▶ DATA FOR THIS TASK

(* ===== verification/LdbVersion.v ===== *)
(** * LdbVersion: versions and the choice of files (db/version_set.cc).

    A version is its lists of files, one per level.  Vectors of pointers to
    files are lists of files; the reference counts of versions, which only say
    when to free them, are left out.  The order of user keys and the tables of
    the files are interfaces. *)

From Stdlib Require Import ZifyBool.
From stdpp Require Import base tactics numbers list gmap strings sorting.
From S2P Require Import Prelude LdbCoding LdbLog LdbKey LdbIter LdbTable LdbEdit.
Open Scope Z_scope.

Abbreviation Files := (list FileMetaData).

(** ** Sizes *)

Section Sizes.
(** [options->max_file_size] *)
Context (max_file_size : Z).
Definition TargetFileSize : Z := max_file_size.
Definition MaxGrandParentOverlapBytes : Z := s64 (u64 (10 * TargetFileSize)).
Definition ExpandedCompactionByteSizeLimit : Z := s64 (u64 (25 * TargetFileSize)).
Definition MaxFileSizeForLevel (level : Z) : Z := TargetFileSize.
End Sizes.

(** [int64_t sum] with [uint64_t] sizes added to it. *)
Definition TotalFileSize (files : Files) : Z := fold_left (fun sum f => s64 (u64 (sum + file_size f))) files 0.

Section Versions.
(** [icmp.user_comparator()] *)
Context (ucmp : Comparator).

(** [InternalKeyComparator::Compare] of two [InternalKey]s. *)
Definition ik_Compare (a b : list Z) : outcome Z := a ← ik_Encode a; b ← ik_Encode b; internal_compare ucmp a b.

(** ** Finding files *)

Fixpoint find_file (fuel : nat) (files : Files) (key : list Z) (left right : Z) : outcome Z :=
  match fuel with
  | O => NoFuel
  | S fuel =>
    if left <? right then
      let mid := u32 (left + right) / 2 in
      f ← demand (files !! Z.to_nat mid);
      k ← ik_Encode (largest f);
      r ← internal_compare ucmp k key;
      if r <? 0 then find_file fuel files key (u32 (mid + 1)) right else find_file fuel files key left mid
    else Done right
  end.
Definition FindFile (files : Files) (key : list Z) : outcome Z := find_file (S (length files)) files key 0 (u32 (zlen files)).

(** A null pointer to a key is [None]. *)
Definition AfterFile (user_key : option (list Z)) (f : FileMetaData) : outcome bool :=
  match user_key with
  | None => Done false
  | Some u => l ← ExtractUserKey (largest f); r ← Compare ucmp u l; Done (0 <? r)
  end.
Definition BeforeFile (user_key : option (list Z)) (f : FileMetaData) : outcome bool :=
  match user_key with
  | None => Done false
  | Some u => s ← ExtractUserKey (smallest f); r ← Compare ucmp u s; Done (r <? 0)
  end.

Fixpoint some_overlaps (files : Files) (small large : option (list Z)) : outcome bool :=
  match files with
  | [] => Done false
  | f :: files =>
    a ← AfterFile small f;
    b ← (if a : bool then Done true else BeforeFile large f);
    if b : bool then some_overlaps files small large else Done true
  end.

(** [InternalKey(user_key, s, t)] *)
Definition new_InternalKey (user : list Z) (seq t : Z) : outcome (list Z) := AppendInternalKey [] (MkParsed user seq t).

Definition SomeFileOverlapsRange (disjoint_sorted_files : bool) (files : Files) (small large : option (list Z)) : outcome bool :=
  if negb disjoint_sorted_files then some_overlaps files small large
  else
    index ← match small with
      | None => Done 0
      | Some u => k ← new_InternalKey u kMaxSequenceNumber kValueTypeForSeek; k ← ik_Encode k; FindFile files k
      end;
    if zlen files <=? index then Done false
    else f ← demand (files !! Z.to_nat index); b ← BeforeFile large f; Done (negb b).

(** ** The files of a level as an iterator *)

Record LevelFileNumIterator : Type := MkLevelIter { flist_ : Files; index_ : Z }.
Definition new_LevelFileNumIterator (flist : Files) : LevelFileNumIterator := MkLevelIter flist (u32 (zlen flist)).
Definition lf_Valid (it : LevelFileNumIterator) : bool := index_ it <? zlen (flist_ it).
Definition lf_Seek (target : list Z) (it : LevelFileNumIterator) : outcome LevelFileNumIterator := i ← FindFile (flist_ it) target; Done (MkLevelIter (flist_ it) i).
Definition lf_SeekToFirst (it : LevelFileNumIterator) : LevelFileNumIterator := MkLevelIter (flist_ it) 0.
Definition lf_SeekToLast (it : LevelFileNumIterator) : LevelFileNumIterator :=
  MkLevelIter (flist_ it) (if bool_decide (flist_ it = []) then 0 else u32 (zlen (flist_ it) - 1)).
Definition lf_Next (it : LevelFileNumIterator) : outcome LevelFileNumIterator := if lf_Valid it then Done (MkLevelIter (flist_ it) (u32 (index_ it + 1))) else Undef.
Definition lf_Prev (it : LevelFileNumIterator) : outcome LevelFileNumIterator :=
  if lf_Valid it then Done (MkLevelIter (flist_ it) (if index_ it =? 0 then u32 (zlen (flist_ it)) else index_ it - 1)) else Undef.
Definition lf_file (it : LevelFileNumIterator) : outcome FileMetaData := if lf_Valid it then demand (flist_ it !! Z.to_nat (index_ it)) else Undef.
Definition lf_key (it : LevelFileNumIterator) : outcome (list Z) := f ← lf_file it; ik_Encode (largest f).
Definition lf_value (it : LevelFileNumIterator) : outcome (list Z) := f ← lf_file it; Done (EncodeFixed64 (number f) ++ EncodeFixed64 (file_size f)).

#[export] Instance level_iterator : Iterator LevelFileNumIterator :=
  MkIterator LevelFileNumIterator lf_Valid (fun it => Done (lf_SeekToFirst it)) (fun it => Done (lf_SeekToLast it)) lf_Seek lf_Next lf_Prev lf_key lf_value (fun _ => OK).

(** ** Version::Get *)

(** [TableCache::Get]: the status, and what [saver] is called with, if it is. *)
Class TableCache (C : Type) : Type := { tc_Get : ReadOptions -> Z -> Z -> list Z -> C -> outcome (Status * option entry * C) }.

Inductive SaverState : Type := kNotFound | kFound | kDeleted | kCorrupt.
Record Saver : Type := MkSaver { state : SaverState; saver_user_key : list Z; saver_value : list Z }.

Definition SaveValue (s : Saver) (ikey v : list Z) : outcome Saver :=
  parsed ← ParseInternalKey ikey;
  match parsed with
  | None => Done (MkSaver kCorrupt (saver_user_key s) (saver_value s))
  | Some p =>
    r ← Compare ucmp (user_key p) (saver_user_key s);
    if r =? 0 then
      if type_ p =? kTypeValue then Done (MkSaver kFound (saver_user_key s) v) else Done (MkSaver kDeleted (saver_user_key s) (saver_value s))
    else Done s
  end.

(** [std::sort] by [NewestFirst]. *)
Definition newest_first (a b : FileMetaData) : Prop := number b <= number a.
#[export] Instance newest_first_dec : RelDecision newest_first.
Proof. intros a b. unfold newest_first. apply _. Defined.

Record GetStats : Type := MkStats { seek_file : option FileMetaData; seek_file_level : Z }.

Context {C : Type} `{!TableCache C}.

Record Lookup_ : Type := MkLookup { l_stats : GetStats; last_file_read : option FileMetaData; last_file_read_level : Z; l_value : list Z; l_cache : C }.

(** The message of a status made from two slices. *)
Definition status_message (msg : string) (msg2 : list Z) : string :=
  if bool_decide (msg2 = []) then msg
  else msg +:+ ": " +:+ String.string_of_list_ascii (map (fun b => Ascii.ascii_of_N (Z.to_N b)) msg2).

(** One file; a status ends the search. *)
Definition get_in_file (options : ReadOptions) (ikey user : list Z) (level : Z) (f : FileMetaData) (l : Lookup_) : outcome (option Status * Lookup_) :=
  let stats := match last_file_read l, seek_file (l_stats l) with Some g, None => MkStats (Some g) (last_file_read_level l) | _, _ => l_stats l end in
  '(s, found, cache) ← tc_Get options (number f) (file_size f) ikey (l_cache l);
  saver ← match found with
    | Some (k, v) => SaveValue (MkSaver kNotFound user (l_value l)) k v
    | None => Done (MkSaver kNotFound user (l_value l))
    end;
  let l := MkLookup stats (Some f) level (saver_value saver) cache in
  if negb (ok s) then Done (Some s, l)
  else
    Done (match state saver with
      | kNotFound => None
      | kFound => Some s
      | kDeleted => Some (NotFound "")
      | kCorrupt => Some (Corruption (status_message "corrupted key for " user))
      end, l).

Fixpoint get_in_files (options : ReadOptions) (ikey user : list Z) (level : Z) (files : Files) (l : Lookup_) : outcome (option Status * Lookup_) :=
  match files with
  | [] => Done (None, l)
  | f :: files =>
    '(s, l) ← get_in_file options ikey user level f l;
    match s with Some s => Done (Some s, l) | None => get_in_files options ikey user level files l end
  end.

(** The files of level 0 that have [user] in their range. *)
Fixpoint overlapping_user (user : list Z) (files : Files) : outcome Files :=
  match files with
  | [] => Done []
  | f :: files =>
    s ← ExtractUserKey (smallest f);
    r ← Compare ucmp user s;
    inside ← (if 0 <=? r then l ← ExtractUserKey (largest f); r ← Compare ucmp user l; Done (r <=? 0) else Done false);
    rest ← overlapping_user user files;
    Done (if inside : bool then f :: rest else rest)
  end.

(** The files of a level to search. *)
Definition files_to_search (level : Z) (ikey user : list Z) (files : Files) : outcome Files :=
  if level =? 0 then tmp ← overlapping_user user files; Done (merge_sort newest_first tmp)
  else
    index ← FindFile files ikey;
    if zlen files <=? index then Done []
    else
      f ← demand (files !! Z.to_nat index);
      s ← ExtractUserKey (smallest f);
      r ← Compare ucmp user s;
      Done (if r <? 0 then [] else [f]).

Fixpoint get_in_levels (options : ReadOptions) (ikey user : list Z) (level : Z) (levels : list Files) (l : Lookup_) : outcome (Status * Lookup_) :=
  match levels with
  | [] => Done (NotFound "", l)
  | files :: levels =>
    if bool_decide (files = []) then get_in_levels options ikey user (level + 1) levels l
    else
      search ← files_to_search level ikey user files;
      '(s, l) ← get_in_files options ikey user level search l;
      match s with Some s => Done (s, l) | None => get_in_levels options ikey user (level + 1) levels l end
  end.

(** [files_] has one list per level. *)
Definition version_Get (files_ : list Files) (options : ReadOptions) (ikey user value : list Z) (cache : C) : outcome (Status * Lookup_) :=
  get_in_levels options ikey user 0 files_ (MkLookup (MkStats None (-1)) None (-1) value cache).

(** ** Files that overlap a range *)

(** The loop over the files of the level; [restart] begins again with a wider range. *)
Fixpoint overlapping_inputs (fuel : nat) (level : Z) (all files : Files) (begin end_ : option (list Z)) (inputs : Files) : outcome Files :=
  match fuel with
  | O => NoFuel
  | S fuel =>
    match files with
    | [] => Done inputs
    | f :: files =>
      file_start ← ExtractUserKey (smallest f);
      file_limit ← ExtractUserKey (largest f);
      before ← match begin with Some b => r ← Compare ucmp file_limit b; Done (r <? 0) | None => Done false end;
      after ← (if before : bool then Done false else match end_ with Some e => r ← Compare ucmp file_start e; Done (0 <? r) | None => Done false end);
      if before || after then overlapping_inputs fuel level all files begin end_ inputs
      else
        let inputs := inputs ++ [f] in
        if level =? 0 then
          lower ← match begin with Some b => r ← Compare ucmp file_start b; Done (r <? 0) | None => Done false end;
          if lower : bool then overlapping_inputs fuel level all all (Some file_start) end_ []
          else
            higher ← match end_ with Some e => r ← Compare ucmp file_limit e; Done (0 <? r) | None => Done false end;
            if higher : bool then overlapping_inputs fuel level all all begin (Some file_limit) []
            else overlapping_inputs fuel level all files begin end_ inputs
        else overlapping_inputs fuel level all files begin end_ inputs
    end
  end.

Definition user_of (k : option (list Z)) : outcome (option (list Z)) := match k with Some k => u ← ExtractUserKey k; Done (Some u) | None => Done None end.

(** Every restart widens one end to the start or limit of a file. *)
Definition overlap_fuel (files : Files) : nat := S (length files) * S (2 * length files).
Definition GetOverlappingInputs (files_ : list Files) (level : Z) (begin end_ : option (list Z)) : outcome Files :=
  if (level <? 0) || (kNumLevels <=? level) then Undef
  else
    files ← demand (files_ !! Z.to_nat level);
    b ← user_of begin;
    e ← user_of end_;
    overlapping_inputs (overlap_fuel files) level files files b e [].

Definition OverlapInLevel (files_ : list Files) (level : Z) (small large : option (list Z)) : outcome bool :=
  files ← demand (files_ !! Z.to_nat level); SomeFileOverlapsRange (0 <? level) files small large.

Definition kMaxMemCompactLevel : Z := 2.

Fixpoint pick_level (fuel : nat) (max_file_size : Z) (files_ : list Files) (small large start limit : list Z) (level : Z) : outcome Z :=
  match fuel with
  | O => NoFuel
  | S fuel =>
    if level <? kMaxMemCompactLevel then
      o ← OverlapInLevel files_ (level + 1) (Some small) (Some large);
      if o : bool then Done level
      else
        stop ← (if level + 2 <? kNumLevels then
                  overlaps ← GetOverlappingInputs files_ (level + 2) (Some start) (Some limit);
                  Done (MaxGrandParentOverlapBytes max_file_size <? TotalFileSize overlaps)
                else Done false);
        if stop : bool then Done level else pick_level fuel max_file_size files_ small large start limit (level + 1)
    else Done level
  end.

Definition PickLevelForMemTableOutput (max_file_size : Z) (files_ : list Files) (small large : list Z) : outcome Z :=
  o ← OverlapInLevel files_ 0 (Some small) (Some large);
  if o : bool then Done 0
  else
    start ← new_InternalKey small kMaxSequenceNumber kValueTypeForSeek;
    limit ← new_InternalKey large 0 0;
    pick_level 3 max_file_size files_ small large start limit 0.
End Versions.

▶ PROBLEM TO SOLVE
Pick out every line of the listing containing the word "OverlapInLevel", and show those lines.

▶ RESULT FOR THIS TASK
Definition OverlapInLevel (files_ : list Files) (level : Z) (small large : option (list Z)) : outcome bool :=
      o ← OverlapInLevel files_ (level + 1) (Some small) (Some large);
  o ← OverlapInLevel files_ 0 (Some small) (Some large);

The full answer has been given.